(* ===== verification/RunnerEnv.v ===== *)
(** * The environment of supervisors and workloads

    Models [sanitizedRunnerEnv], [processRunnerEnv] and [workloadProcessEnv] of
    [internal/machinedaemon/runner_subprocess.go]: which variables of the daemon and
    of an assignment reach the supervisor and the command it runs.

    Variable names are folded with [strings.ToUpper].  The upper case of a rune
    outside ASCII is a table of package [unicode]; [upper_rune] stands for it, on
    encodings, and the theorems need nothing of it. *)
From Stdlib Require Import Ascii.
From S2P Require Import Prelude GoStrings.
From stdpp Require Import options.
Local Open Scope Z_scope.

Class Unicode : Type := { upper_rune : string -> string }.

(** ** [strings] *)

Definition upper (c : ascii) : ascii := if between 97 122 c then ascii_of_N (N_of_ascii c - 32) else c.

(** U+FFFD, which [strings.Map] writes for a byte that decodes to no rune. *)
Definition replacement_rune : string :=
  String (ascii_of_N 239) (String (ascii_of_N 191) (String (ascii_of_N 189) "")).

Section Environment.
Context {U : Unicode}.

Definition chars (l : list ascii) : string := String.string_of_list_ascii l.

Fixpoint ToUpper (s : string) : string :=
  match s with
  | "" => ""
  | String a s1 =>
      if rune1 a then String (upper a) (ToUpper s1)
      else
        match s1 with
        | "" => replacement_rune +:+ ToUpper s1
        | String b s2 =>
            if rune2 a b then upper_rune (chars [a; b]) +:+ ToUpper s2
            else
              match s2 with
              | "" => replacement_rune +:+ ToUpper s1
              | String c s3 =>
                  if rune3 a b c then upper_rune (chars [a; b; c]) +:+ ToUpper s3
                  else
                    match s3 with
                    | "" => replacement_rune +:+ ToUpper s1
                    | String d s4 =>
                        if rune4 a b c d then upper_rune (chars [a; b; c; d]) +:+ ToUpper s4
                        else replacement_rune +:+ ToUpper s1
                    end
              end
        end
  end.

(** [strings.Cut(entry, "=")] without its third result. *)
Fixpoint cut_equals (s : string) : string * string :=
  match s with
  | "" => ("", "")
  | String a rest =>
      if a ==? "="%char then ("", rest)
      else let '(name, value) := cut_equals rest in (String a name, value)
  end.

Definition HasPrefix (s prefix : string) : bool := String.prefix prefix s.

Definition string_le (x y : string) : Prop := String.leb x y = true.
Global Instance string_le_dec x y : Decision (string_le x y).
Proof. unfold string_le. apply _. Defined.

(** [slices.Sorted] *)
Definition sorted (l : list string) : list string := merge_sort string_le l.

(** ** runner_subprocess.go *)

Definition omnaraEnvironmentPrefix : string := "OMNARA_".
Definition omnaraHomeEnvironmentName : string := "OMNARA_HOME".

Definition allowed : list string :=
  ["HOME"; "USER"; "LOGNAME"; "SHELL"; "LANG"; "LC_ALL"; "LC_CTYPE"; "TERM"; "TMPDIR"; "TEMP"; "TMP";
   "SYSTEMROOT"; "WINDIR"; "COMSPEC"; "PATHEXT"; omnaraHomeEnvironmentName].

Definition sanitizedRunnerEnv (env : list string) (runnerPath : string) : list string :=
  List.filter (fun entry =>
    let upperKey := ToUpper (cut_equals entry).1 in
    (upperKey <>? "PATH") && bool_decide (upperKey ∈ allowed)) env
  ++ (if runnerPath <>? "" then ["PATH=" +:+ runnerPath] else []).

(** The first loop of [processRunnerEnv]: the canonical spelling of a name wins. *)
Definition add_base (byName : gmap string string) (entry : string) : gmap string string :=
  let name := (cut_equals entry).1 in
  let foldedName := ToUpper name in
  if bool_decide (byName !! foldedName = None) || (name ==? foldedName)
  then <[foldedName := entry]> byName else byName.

--

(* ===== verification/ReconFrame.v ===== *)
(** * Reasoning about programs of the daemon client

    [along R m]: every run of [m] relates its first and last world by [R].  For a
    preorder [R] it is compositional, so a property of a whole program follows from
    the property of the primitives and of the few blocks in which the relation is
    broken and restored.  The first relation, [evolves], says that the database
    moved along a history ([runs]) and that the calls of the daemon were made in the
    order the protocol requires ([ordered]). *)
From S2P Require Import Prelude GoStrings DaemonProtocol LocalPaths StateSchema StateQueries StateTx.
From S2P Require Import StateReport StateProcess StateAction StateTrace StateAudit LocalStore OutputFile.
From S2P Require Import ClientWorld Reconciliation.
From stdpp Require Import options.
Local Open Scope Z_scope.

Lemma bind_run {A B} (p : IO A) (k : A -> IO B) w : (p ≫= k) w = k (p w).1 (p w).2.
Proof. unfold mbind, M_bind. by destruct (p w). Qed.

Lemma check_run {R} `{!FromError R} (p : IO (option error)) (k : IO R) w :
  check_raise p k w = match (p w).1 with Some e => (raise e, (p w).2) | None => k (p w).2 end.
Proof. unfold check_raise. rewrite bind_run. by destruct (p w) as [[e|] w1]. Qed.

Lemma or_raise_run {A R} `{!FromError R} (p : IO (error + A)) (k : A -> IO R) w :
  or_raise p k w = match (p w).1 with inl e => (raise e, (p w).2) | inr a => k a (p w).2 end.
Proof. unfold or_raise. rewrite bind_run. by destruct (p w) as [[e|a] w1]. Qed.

(DIRECTIONS) Each line that includes the string "unfold" should be copied from the data.

(ANSWER TO THE EXERCISE)
Proof. unfold string_le. apply _. Defined.
Proof. unfold mbind, M_bind. by destruct (p w). Qed.
Proof. unfold check_raise. rewrite bind_run. by destruct (p w) as [[e|] w1]. Qed.
Proof. unfold or_raise. rewrite bind_run. by destruct (p w) as [[e|a] w1]. Qed.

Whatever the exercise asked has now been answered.